Exercise aim:
Select from the data all lines with the word "testbit".

____________________

(** [wp m Q s]: run from [s], the method [m] ends with a result and in a
    state that satisfy [Q]. *)
Definition wp {A : Type} (m : M A) (Q : result A -> Sys -> Prop) (s : Sys) : Prop :=
  Q (fst (m s)) (snd (m s)).

End WeakestPre.

(** * Properties *)

(** ** Rules of the weakest precondition *)

Section Rules.

Context {P : Platform}.

Lemma wp_bind {A B : Type} (m : M A) (k : A -> M B) Q s :
  wp m (fun r s' => match r with
                    | Ok a => wp (k a) Q s'
                    | Raise e => Q (Raise e) s'
                    end) s ->
  wp (bind m k) Q s.
Proof.
  unfold wp, bind. destruct (m s) as [[a|e] s']; cbn [fst snd]; auto.
Qed.

Lemma wp_result {A : Type} (m : M A) (Q : result A -> Sys -> Prop) s :
  wp m Q s -> Q (fst (m s)) (snd (m s)).
Proof. auto. Qed.

Lemma wp_ret {A : Type} (a : A) Q s : Q (Ok a) s -> wp (ret a) Q s.
Proof. auto. Qed.

Lemma wp_lift {A : Type} (r : result A) Q s : Q r s -> wp (lift r) Q s.
Proof. auto. Qed.

Lemma wp_attr {A : Type} (f : Hx711 -> A) Q s :
  Q (Ok (f (self s))) s -> wp (attr f) Q s.
Proof. auto. Qed.

Lemma wp_assign (f : Hx711 -> Hx711) Q s :
  Q (Ok tt) (mkSys (f (self s)) (world s)) -> wp (assign f) Q s.
Proof. auto. Qed.

Lemma wp_emit (e : event) Q s :
  Q (Ok tt)
    (mkSys (self s)
       (mkWorld (dout (world s)) (sampled (world s)) (e :: trace (world s)))) ->
  wp (emit e) Q s.
Proof. auto. Qed.

Lemma wp_data_pin Q s :
  Q (Ok (Z.b2z (line_level s))) (mkSys (self s) (sample (world s))) ->
  wp data_pin Q s.
Proof. auto. Qed.

Lemma wp_clock_a_data_bit Q s :
  Q (Ok (Z.b2z (line_level s))) (mkSys (self s) (pulse (world s))) ->
  wp clock_a_data_bit Q s.
Proof. auto. Qed.

Lemma shift_in_eq (n : nat) : forall (data : Z) (s : Sys),
  shift_in n data s
  = (Ok (shifted n data (world s)), mkSys (self s) (pulses n (world s))).
Proof.
  induction n as [|n IH]; intros data s.
  - destruct s; reflexivity.
  - cbn [shift_in shifted pulses]. unfold bind at 1.
    change (clock_a_data_bit s)
      with (Ok (Z.b2z (line_level s)), mkSys (self s) (pulse (world s))).
    cbv beta iota. rewrite IH. reflexivity.
Qed.

Lemma wp_shift_in (n : nat) (data : Z) Q s :
  Q (Ok (shifted n data (world s))) (mkSys (self s) (pulses n (world s))) ->
  wp (shift_in n data) Q s.
Proof. unfold wp. rewrite shift_in_eq. auto. Qed.

Lemma for_range_clock_eq (n : nat) : forall s : Sys,
  for_range n (clock_a_data_bit ;; ret tt) s
  = (Ok tt, mkSys (self s) (pulses n (world s))).
Proof.
  induction n as [|n IH]; intros s.
  - destruct s; reflexivity.
  - cbn [for_range pulses]. unfold bind at 1. unfold bind at 1.
    change (clock_a_data_bit s)
      with (Ok (Z.b2z (line_level s)), mkSys (self s) (pulse (world s))).
    cbv beta iota. unfold ret at 1. rewrite IH. reflexivity.
Qed.

Lemma wp_for_range_clock (n : nat) Q s :
  Q (Ok tt) (mkSys (self s) (pulses n (world s))) ->
  wp (for_range n (clock_a_data_bit ;; ret tt)) Q s.
Proof. unfold wp. rewrite for_range_clock_eq. auto. Qed.

Lemma status_contains_eq (flags : Z) (s : Sys) :
  status_contains flags s
  = (Ok (if flags =? STATUS_NOMINAL then status (self s) =? STATUS_NOMINAL
         else has_flag (self s) flags), s).
Proof.
  unfold status_contains, bind, attr, ret, has_flag.
  destruct (flags =? STATUS_NOMINAL); reflexivity.
Qed.

Lemma wp_status_contains (flags : Z) Q s :
  Q (Ok (if flags =? STATUS_NOMINAL then status (self s) =? STATUS_NOMINAL
         else has_flag (self s) flags)) s ->
  wp (status_contains flags) Q s.
Proof. unfold wp. rewrite status_contains_eq. auto. Qed.

Lemma wp_status_contains_flag (flags : Z) Q s :
  (flags =? STATUS_NOMINAL) = false ->
  Q (Ok (has_flag (self s) flags)) s ->
  wp (status_contains flags) Q s.
Proof. intros E H. apply wp_status_contains. rewrite E. exact H. Qed.

Lemma settled_eq (s : Sys) : settled s = (Ok (is_settled (self s)), s).
Proof.
  unfold settled, powered_up, bind. rewrite status_contains_eq.
  change (Z.lor (Z.lor STATUS_INITIALIZING STATUS_POWERED_DOWN) STATUS_POWERING_UP
          =? STATUS_NOMINAL) with false.
  cbv beta iota. unfold ret at 1. unfold is_settled.
  destruct (has_flag (self s) _); cbn [negb andb].
  - reflexivity.
  - rewrite status_contains_eq. reflexivity.
Qed.

Lemma wp_settled Q s : Q (Ok (is_settled (self s))) s -> wp settled Q s.
Proof. unfold wp. rewrite settled_eq. auto. Qed.

End Rules.

(** One step of symbolic execution of a method. *)
Ltac wp_step :=
  lazymatch goal with
  | |- wp (bind _ _) _ _ => apply wp_bind
  | |- wp (ret _) _ _ => apply wp_ret
  | |- wp (lift _) _ _ => apply wp_lift
  | |- wp (attr _) _ _ => apply wp_attr
  | |- wp (assign _) _ _ => apply wp_assign
  | |- wp (emit _) _ _ => apply wp_emit
  | |- wp data_pin _ _ => apply wp_data_pin
  | |- wp clock_a_data_bit _ _ => apply wp_clock_a_data_bit
  | |- wp (shift_in _ _) _ _ => apply wp_shift_in
  | |- wp (for_range _ _) _ _ => apply wp_for_range_clock
  | |- wp (status_contains _) _ _ =>
      apply wp_status_contains_flag; [reflexivity|]
  | |- wp settled _ _ => apply wp_settled
  | |- wp (clear_status _) _ _ => unfold clear_status
  | |- wp (set_status _) _ _ => unfold set_status
  | |- wp (clock_pin _) _ _ => unfold clock_pin
  | |- wp (sleep_us _) _ _ => unfold sleep_us
  | |- wp (sleep_ms _) _ _ => unfold sleep_ms
  | |- wp (weighted_average _) _ _ => unfold weighted_average
  | |- wp zero_now _ _ => unfold zero_now
  | |- wp data_ready _ _ => unfold data_ready
  | |- wp settled_timeout _ _ => unfold settled_timeout
  | |- wp data_ready_timeout _ _ => unfold data_ready_timeout
  | |- wp power_down _ _ => unfold power_down
  | |- wp (if ?b then _ else _) _ _ => destruct b eqn:?
  end;
  cbv beta iota zeta;
  cbn [self world status clock_pin_no data_pin_no configuration data_ready_timer
       settled_timer offset gain dfs zeros_to_average value zeroing_sum
       values_received with_status with_configuration with_data_ready_timer
       with_settled_timer with_offset with_value with_zeroing_sum
       with_values_received].

Ltac wp_run := repeat wp_step.

(** ** The data line and the record of events *)

Lemma dout_pulses (n : nat) : forall w, dout (pulses n w) = dout w.
Proof. induction n as [|n IH]; intros w; cbn [pulses]; [|rewrite IH]; reflexivity. Qed.

Lemma sampled_pulses (n : nat) : forall w, sampled (pulses n w) = (n + sampled w)%nat.
Proof.
  induction n as [|n IH]; intros w; cbn [pulses]; [reflexivity|].
  rewrite IH. cbn [pulse sampled]. lia.
Qed.

Lemma clock_pulses_pulses (n : nat) : forall w,
  clock_pulses (trace (pulses n w)) = (n + clock_pulses (trace w))%nat.
Proof.
  induction n as [|n IH]; intros w; cbn [pulses]; [reflexivity|].
  rewrite IH. cbn [pulse trace clock_pulses]. lia.
Qed.

(** The level met by the 25th pulse of the cycle that starts in [s]. *)
Lemma line_level_bit25 {P : Platform} (d : Hx711) (s : Sys) :
  line_level (mkSys d (pulses 24 (sample (world s)))) = cycle_bit25 s.
Proof.
  unfold line_level, cycle_bit25. cbn [world].
  rewrite dout_pulses, sampled_pulses. reflexivity.
Qed.

(** ** Status bits *)

Lemma flag_bit (st k : Z) :
  0 <= k -> negb (Z.land st (2 ^ k) =? 0) = Z.testbit st k.
Proof.
  intros Hk.
  assert (E : Z.land st (2 ^ k) = if Z.testbit st k then 2 ^ k else 0).
  { apply Z.bits_inj'. intros n Hn.
    rewrite Z.land_spec, Z.pow2_bits_eqb by assumption.
    destruct (Z.eqb_spec k n) as [->|Hne].
    - destruct (Z.testbit st n); cbn [andb].
      + rewrite Z.pow2_bits_eqb, Z.eqb_refl by assumption. reflexivity.
      + rewrite Z.bits_0. reflexivity.
    - rewrite andb_false_r.
      destruct (Z.testbit st k).
      + rewrite Z.pow2_bits_eqb by assumption.
        symmetry. apply Z.eqb_neq. assumption.
      + rewrite Z.bits_0. reflexivity. }
  rewrite E. destruct (Z.testbit st k).
  - assert (0 < 2 ^ k) by (apply Z.pow_pos_nonneg; lia).
    destruct (Z.eqb_spec (2 ^ k) 0); [lia | reflexivity].
  - reflexivity.
Qed.

Section Flags.

Context {P : Platform}.

Lemma has_flag_bit (d : Hx711) (k : Z) :
  0 <= k -> has_flag d (2 ^ k) = Z.testbit (status d) k.
Proof. intros Hk. unfold has_flag. apply flag_bit. assumption. Qed.

Lemma has_powered_flags (d : Hx711) :
  has_flag d (Z.lor (Z.lor STATUS_INITIALIZING STATUS_POWERED_DOWN) STATUS_POWERING_UP)
  = Z.testbit (status d) 0 || Z.testbit (status d) 1 || Z.testbit (status d) 2.
Proof.
  unfold has_flag.
  rewrite !Z.land_lor_distr_r.
  rewrite <- (flag_bit (status d) 0), <- (flag_bit (status d) 1),
    <- (flag_bit (status d) 2) by lia.
  change (2 ^ 0) with STATUS_INITIALIZING.
  change (2 ^ 1) with STATUS_POWERED_DOWN.
  change (2 ^ 2) with STATUS_POWERING_UP.
  set (a := Z.land (status d) STATUS_INITIALIZING).
  set (b := Z.land (status d) STATUS_POWERED_DOWN).
  set (c := Z.land (status d) STATUS_POWERING_UP).
  destruct (Z.eqb_spec (Z.lor (Z.lor a b) c) 0) as [E|E].
  - apply Z.lor_eq_0_iff in E. destruct E as [E ->].
    apply Z.lor_eq_0_iff in E. destruct E as [-> ->]. reflexivity.
  - destruct (Z.eqb_spec a 0) as [Ea|Ea]; [|reflexivity].
    destruct (Z.eqb_spec b 0) as [Eb|Eb]; [|reflexivity].
    destruct (Z.eqb_spec c 0) as [Ec|Ec]; [|reflexivity].
    exfalso. apply E. rewrite Ea, Eb, Ec. reflexivity.
Qed.

Lemma is_settled_bits (d : Hx711) :
  is_settled d
  = negb (Z.testbit (status d) 0 || Z.testbit (status d) 1 || Z.testbit (status d) 2)
    && negb (Z.testbit (status d) 3).
Proof.
  unfold is_settled. rewrite has_powered_flags.
  change STATUS_NOT_SETTLED with (2 ^ 3). rewrite has_flag_bit by lia.
  reflexivity.
Qed.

____________________

Task output:
  0 <= k -> negb (Z.land st (2 ^ k) =? 0) = Z.testbit st k.
  assert (E : Z.land st (2 ^ k) = if Z.testbit st k then 2 ^ k else 0).
    - destruct (Z.testbit st n); cbn [andb].
      destruct (Z.testbit st k).
  rewrite E. destruct (Z.testbit st k).
  0 <= k -> has_flag d (2 ^ k) = Z.testbit (status d) k.
  = Z.testbit (status d) 0 || Z.testbit (status d) 1 || Z.testbit (status d) 2.
  = negb (Z.testbit (status d) 0 || Z.testbit (status d) 1 || Z.testbit (status d) 2)
    && negb (Z.testbit (status d) 3).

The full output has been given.